DIRECTIONS FOR THIS TASK:
How many lines in the records below contain "links"? Reply with the number only.

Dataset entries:
---+---

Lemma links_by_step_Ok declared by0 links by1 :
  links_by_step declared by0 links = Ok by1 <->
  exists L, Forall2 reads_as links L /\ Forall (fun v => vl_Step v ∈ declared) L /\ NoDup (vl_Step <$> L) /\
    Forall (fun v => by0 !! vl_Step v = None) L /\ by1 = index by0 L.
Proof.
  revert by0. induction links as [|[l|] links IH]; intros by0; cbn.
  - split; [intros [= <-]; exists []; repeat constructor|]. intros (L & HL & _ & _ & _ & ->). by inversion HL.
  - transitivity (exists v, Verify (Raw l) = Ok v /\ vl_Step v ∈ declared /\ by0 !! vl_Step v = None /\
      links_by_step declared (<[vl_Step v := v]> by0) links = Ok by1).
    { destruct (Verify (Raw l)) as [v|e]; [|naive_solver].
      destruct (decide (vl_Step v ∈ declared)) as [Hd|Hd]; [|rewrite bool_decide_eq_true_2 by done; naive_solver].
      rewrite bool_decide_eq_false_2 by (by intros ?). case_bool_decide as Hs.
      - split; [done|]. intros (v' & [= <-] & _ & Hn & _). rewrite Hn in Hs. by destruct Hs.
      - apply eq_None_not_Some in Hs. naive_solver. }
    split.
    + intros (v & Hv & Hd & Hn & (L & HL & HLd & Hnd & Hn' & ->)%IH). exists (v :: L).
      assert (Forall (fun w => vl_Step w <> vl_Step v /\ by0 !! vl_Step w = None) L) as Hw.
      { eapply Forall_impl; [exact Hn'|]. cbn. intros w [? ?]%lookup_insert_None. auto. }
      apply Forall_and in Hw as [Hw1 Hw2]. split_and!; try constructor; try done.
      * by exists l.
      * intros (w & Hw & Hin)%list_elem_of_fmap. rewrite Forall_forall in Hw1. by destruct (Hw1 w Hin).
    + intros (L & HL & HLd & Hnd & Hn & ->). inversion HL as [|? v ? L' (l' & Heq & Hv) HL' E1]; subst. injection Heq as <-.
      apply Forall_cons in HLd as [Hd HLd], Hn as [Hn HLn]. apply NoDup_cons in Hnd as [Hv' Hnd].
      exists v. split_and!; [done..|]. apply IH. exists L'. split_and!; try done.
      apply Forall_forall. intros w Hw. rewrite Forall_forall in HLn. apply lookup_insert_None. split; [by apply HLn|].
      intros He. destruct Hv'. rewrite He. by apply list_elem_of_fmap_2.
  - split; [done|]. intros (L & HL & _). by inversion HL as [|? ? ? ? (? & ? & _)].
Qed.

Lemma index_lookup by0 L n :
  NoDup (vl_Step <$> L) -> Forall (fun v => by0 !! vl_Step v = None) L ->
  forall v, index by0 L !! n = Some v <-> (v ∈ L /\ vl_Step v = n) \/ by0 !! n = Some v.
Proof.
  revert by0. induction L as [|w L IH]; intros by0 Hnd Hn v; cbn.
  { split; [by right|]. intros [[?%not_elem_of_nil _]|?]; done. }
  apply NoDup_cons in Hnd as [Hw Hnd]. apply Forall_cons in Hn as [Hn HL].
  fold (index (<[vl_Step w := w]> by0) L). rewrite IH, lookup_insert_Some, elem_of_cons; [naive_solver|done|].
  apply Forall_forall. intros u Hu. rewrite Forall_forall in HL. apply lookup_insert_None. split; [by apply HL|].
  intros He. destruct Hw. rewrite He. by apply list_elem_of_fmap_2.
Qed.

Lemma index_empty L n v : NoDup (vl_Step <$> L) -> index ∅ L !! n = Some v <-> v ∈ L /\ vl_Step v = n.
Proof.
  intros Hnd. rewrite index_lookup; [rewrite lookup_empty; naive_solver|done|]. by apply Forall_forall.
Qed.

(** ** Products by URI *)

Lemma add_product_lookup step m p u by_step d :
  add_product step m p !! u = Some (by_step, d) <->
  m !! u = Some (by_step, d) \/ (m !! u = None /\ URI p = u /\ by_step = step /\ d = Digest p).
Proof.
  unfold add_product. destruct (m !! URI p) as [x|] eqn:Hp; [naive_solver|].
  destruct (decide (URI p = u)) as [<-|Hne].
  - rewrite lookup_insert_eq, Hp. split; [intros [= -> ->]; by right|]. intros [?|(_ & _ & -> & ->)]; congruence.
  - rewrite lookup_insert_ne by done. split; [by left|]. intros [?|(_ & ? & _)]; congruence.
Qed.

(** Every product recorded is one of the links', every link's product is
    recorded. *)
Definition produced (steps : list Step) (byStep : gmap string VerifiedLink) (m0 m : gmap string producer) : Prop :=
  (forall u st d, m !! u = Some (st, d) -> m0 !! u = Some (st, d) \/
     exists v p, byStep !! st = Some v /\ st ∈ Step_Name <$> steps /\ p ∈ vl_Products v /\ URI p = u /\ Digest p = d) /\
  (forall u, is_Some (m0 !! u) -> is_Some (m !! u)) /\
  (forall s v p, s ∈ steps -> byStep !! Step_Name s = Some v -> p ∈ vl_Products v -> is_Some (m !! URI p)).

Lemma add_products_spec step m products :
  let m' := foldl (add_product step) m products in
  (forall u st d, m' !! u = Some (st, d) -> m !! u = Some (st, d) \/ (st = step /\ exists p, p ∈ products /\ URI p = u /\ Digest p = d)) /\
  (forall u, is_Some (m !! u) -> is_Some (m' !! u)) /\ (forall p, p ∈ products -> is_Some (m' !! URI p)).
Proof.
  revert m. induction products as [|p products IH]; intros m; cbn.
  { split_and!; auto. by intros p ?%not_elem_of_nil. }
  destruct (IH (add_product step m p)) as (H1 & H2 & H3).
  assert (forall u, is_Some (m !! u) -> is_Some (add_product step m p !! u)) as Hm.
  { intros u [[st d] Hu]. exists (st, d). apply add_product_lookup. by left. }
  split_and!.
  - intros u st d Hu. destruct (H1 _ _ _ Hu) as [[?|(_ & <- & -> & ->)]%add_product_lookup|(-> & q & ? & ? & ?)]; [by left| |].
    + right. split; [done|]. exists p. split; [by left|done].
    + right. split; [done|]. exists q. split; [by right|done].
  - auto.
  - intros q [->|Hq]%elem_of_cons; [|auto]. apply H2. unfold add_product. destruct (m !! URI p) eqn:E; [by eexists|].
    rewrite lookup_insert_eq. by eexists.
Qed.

---+---

TASK RESPONSE:
6